● About this exercise
Taking the line with "returns an [outcome]." as the first and the line with "Proof. solve_decision. Defined." as the last, set down exactly every line in that range from the entries below, and no more.

(Dataset entries)
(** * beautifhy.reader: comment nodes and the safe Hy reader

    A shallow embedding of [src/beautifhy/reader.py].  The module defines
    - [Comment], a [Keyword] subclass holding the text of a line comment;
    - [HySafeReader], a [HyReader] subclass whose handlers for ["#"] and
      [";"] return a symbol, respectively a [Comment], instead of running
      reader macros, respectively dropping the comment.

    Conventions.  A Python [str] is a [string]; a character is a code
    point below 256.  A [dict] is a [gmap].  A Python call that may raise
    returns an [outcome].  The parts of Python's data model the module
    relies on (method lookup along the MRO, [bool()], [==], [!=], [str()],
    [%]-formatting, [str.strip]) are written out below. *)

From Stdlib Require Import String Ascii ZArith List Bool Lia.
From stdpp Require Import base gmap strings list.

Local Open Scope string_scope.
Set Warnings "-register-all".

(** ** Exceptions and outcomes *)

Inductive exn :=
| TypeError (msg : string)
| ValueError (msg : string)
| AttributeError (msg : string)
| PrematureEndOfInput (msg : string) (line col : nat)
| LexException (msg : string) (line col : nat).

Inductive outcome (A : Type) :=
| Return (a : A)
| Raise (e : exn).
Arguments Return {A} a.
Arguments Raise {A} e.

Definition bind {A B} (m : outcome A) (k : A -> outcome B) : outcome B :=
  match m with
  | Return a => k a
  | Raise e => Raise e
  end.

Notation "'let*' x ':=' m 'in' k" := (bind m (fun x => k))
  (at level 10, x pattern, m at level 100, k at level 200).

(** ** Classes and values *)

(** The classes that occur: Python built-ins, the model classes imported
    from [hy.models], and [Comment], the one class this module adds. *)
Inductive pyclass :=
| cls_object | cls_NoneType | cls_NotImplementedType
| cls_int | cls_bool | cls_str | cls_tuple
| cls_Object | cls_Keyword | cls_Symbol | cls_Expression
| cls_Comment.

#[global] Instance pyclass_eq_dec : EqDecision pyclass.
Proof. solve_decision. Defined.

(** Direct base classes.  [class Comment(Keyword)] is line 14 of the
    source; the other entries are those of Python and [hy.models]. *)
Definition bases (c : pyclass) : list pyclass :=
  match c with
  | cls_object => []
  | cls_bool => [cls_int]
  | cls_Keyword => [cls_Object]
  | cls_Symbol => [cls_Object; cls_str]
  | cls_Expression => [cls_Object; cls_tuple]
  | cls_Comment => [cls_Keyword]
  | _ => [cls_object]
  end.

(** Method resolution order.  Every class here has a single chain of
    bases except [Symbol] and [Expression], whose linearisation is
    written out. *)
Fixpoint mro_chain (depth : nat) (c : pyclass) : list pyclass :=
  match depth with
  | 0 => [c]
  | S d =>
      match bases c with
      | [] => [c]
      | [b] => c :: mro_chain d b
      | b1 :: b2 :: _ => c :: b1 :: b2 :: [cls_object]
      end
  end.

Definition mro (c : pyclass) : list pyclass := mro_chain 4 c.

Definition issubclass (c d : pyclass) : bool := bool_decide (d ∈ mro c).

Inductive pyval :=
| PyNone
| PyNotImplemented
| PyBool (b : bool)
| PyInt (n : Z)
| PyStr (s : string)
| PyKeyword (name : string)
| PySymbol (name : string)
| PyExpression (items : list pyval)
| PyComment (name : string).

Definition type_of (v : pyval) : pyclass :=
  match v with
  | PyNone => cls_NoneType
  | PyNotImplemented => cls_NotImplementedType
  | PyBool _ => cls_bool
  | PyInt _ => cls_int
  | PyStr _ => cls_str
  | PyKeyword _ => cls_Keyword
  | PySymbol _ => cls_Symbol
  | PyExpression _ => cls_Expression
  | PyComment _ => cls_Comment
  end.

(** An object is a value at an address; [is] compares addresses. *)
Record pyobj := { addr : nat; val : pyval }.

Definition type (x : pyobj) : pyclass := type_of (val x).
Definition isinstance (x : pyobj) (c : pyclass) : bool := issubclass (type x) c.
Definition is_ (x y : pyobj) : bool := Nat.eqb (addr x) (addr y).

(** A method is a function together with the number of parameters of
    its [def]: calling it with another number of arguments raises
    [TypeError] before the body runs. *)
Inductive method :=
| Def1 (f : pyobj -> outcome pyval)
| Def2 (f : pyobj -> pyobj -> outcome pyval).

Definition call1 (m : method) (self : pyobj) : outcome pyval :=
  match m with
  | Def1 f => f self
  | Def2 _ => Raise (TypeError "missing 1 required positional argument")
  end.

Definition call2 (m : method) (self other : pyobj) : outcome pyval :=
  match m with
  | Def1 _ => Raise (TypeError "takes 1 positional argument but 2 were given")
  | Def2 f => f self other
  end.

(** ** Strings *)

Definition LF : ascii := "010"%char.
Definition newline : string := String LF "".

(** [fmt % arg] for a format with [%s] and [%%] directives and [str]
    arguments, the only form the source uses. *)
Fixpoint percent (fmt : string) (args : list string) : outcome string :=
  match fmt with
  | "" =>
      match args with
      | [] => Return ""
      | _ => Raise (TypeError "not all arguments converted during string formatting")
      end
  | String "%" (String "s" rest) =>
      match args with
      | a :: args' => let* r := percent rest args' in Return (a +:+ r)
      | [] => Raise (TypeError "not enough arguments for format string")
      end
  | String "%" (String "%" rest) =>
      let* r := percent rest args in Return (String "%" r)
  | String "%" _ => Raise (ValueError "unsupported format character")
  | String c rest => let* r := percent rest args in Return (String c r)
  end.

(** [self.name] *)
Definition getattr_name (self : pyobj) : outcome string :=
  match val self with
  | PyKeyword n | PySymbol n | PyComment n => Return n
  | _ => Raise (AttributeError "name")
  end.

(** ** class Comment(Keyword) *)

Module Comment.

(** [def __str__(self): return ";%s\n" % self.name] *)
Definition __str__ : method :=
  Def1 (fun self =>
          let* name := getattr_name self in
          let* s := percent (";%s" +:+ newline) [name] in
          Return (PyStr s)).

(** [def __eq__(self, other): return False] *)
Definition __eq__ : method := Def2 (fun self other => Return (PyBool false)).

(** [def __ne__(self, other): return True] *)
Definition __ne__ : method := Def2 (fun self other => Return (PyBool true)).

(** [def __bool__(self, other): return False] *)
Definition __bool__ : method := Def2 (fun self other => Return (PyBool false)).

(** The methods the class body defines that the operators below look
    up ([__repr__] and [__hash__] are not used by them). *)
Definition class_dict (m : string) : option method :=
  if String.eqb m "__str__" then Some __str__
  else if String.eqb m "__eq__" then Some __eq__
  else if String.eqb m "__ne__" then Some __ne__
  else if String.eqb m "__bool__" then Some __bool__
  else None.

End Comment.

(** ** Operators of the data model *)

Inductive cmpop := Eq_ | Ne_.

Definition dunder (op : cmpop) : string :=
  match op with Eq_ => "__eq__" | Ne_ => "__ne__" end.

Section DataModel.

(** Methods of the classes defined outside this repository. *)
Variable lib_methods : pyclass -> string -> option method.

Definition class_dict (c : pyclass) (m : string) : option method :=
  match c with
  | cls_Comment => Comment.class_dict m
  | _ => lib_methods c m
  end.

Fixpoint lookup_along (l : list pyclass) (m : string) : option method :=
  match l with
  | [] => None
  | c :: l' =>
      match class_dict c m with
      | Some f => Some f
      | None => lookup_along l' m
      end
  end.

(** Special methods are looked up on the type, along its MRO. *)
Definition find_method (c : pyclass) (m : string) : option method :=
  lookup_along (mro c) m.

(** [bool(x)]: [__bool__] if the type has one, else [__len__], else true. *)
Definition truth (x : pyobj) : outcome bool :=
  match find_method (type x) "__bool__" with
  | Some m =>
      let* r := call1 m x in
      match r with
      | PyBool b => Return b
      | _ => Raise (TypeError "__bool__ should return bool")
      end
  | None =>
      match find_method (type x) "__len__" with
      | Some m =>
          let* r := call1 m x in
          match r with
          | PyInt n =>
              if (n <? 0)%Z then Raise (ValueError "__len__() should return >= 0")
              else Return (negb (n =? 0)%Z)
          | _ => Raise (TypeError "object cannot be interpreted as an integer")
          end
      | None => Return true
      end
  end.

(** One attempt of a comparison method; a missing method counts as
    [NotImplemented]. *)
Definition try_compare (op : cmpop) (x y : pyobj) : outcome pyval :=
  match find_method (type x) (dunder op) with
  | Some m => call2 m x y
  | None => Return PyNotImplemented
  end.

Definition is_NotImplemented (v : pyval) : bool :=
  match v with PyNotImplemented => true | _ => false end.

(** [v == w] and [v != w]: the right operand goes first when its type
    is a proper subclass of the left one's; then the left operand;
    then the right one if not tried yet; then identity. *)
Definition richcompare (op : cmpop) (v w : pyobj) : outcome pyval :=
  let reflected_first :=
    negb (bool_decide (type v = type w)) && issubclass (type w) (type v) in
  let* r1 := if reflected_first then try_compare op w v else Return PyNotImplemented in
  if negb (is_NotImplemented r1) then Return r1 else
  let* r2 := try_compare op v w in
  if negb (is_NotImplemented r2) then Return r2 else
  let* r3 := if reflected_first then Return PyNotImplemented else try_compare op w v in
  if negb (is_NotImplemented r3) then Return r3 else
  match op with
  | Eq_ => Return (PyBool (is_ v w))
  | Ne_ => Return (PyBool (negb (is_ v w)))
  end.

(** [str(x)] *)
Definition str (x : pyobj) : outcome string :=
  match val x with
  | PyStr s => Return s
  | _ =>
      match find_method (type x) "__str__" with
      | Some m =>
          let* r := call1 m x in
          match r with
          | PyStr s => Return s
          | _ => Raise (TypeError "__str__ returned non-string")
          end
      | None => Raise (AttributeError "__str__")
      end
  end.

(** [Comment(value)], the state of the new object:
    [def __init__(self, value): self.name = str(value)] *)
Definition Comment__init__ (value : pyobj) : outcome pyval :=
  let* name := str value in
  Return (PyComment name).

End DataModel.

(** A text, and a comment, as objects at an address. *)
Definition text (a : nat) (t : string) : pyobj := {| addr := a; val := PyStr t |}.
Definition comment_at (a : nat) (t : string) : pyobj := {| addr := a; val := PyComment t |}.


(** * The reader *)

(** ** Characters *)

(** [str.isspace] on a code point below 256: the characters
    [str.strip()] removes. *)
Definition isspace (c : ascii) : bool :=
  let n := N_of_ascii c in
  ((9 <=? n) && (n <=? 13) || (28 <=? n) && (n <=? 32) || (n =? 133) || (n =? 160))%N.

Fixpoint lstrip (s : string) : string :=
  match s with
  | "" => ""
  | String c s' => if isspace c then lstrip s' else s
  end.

● Output for this exercise
    returns an [outcome].  The parts of Python's data model the module
    relies on (method lookup along the MRO, [bool()], [==], [!=], [str()],
    [%]-formatting, [str.strip]) are written out below. *)

From Stdlib Require Import String Ascii ZArith List Bool Lia.
From stdpp Require Import base gmap strings list.

Local Open Scope string_scope.
Set Warnings "-register-all".

(** ** Exceptions and outcomes *)

Inductive exn :=
| TypeError (msg : string)
| ValueError (msg : string)
| AttributeError (msg : string)
| PrematureEndOfInput (msg : string) (line col : nat)
| LexException (msg : string) (line col : nat).

Inductive outcome (A : Type) :=
| Return (a : A)
| Raise (e : exn).
Arguments Return {A} a.
Arguments Raise {A} e.

Definition bind {A B} (m : outcome A) (k : A -> outcome B) : outcome B :=
  match m with
  | Return a => k a
  | Raise e => Raise e
  end.

Notation "'let*' x ':=' m 'in' k" := (bind m (fun x => k))
  (at level 10, x pattern, m at level 100, k at level 200).

(** ** Classes and values *)

(** The classes that occur: Python built-ins, the model classes imported
    from [hy.models], and [Comment], the one class this module adds. *)
Inductive pyclass :=
| cls_object | cls_NoneType | cls_NotImplementedType
| cls_int | cls_bool | cls_str | cls_tuple
| cls_Object | cls_Keyword | cls_Symbol | cls_Expression
| cls_Comment.

#[global] Instance pyclass_eq_dec : EqDecision pyclass.
Proof. solve_decision. Defined.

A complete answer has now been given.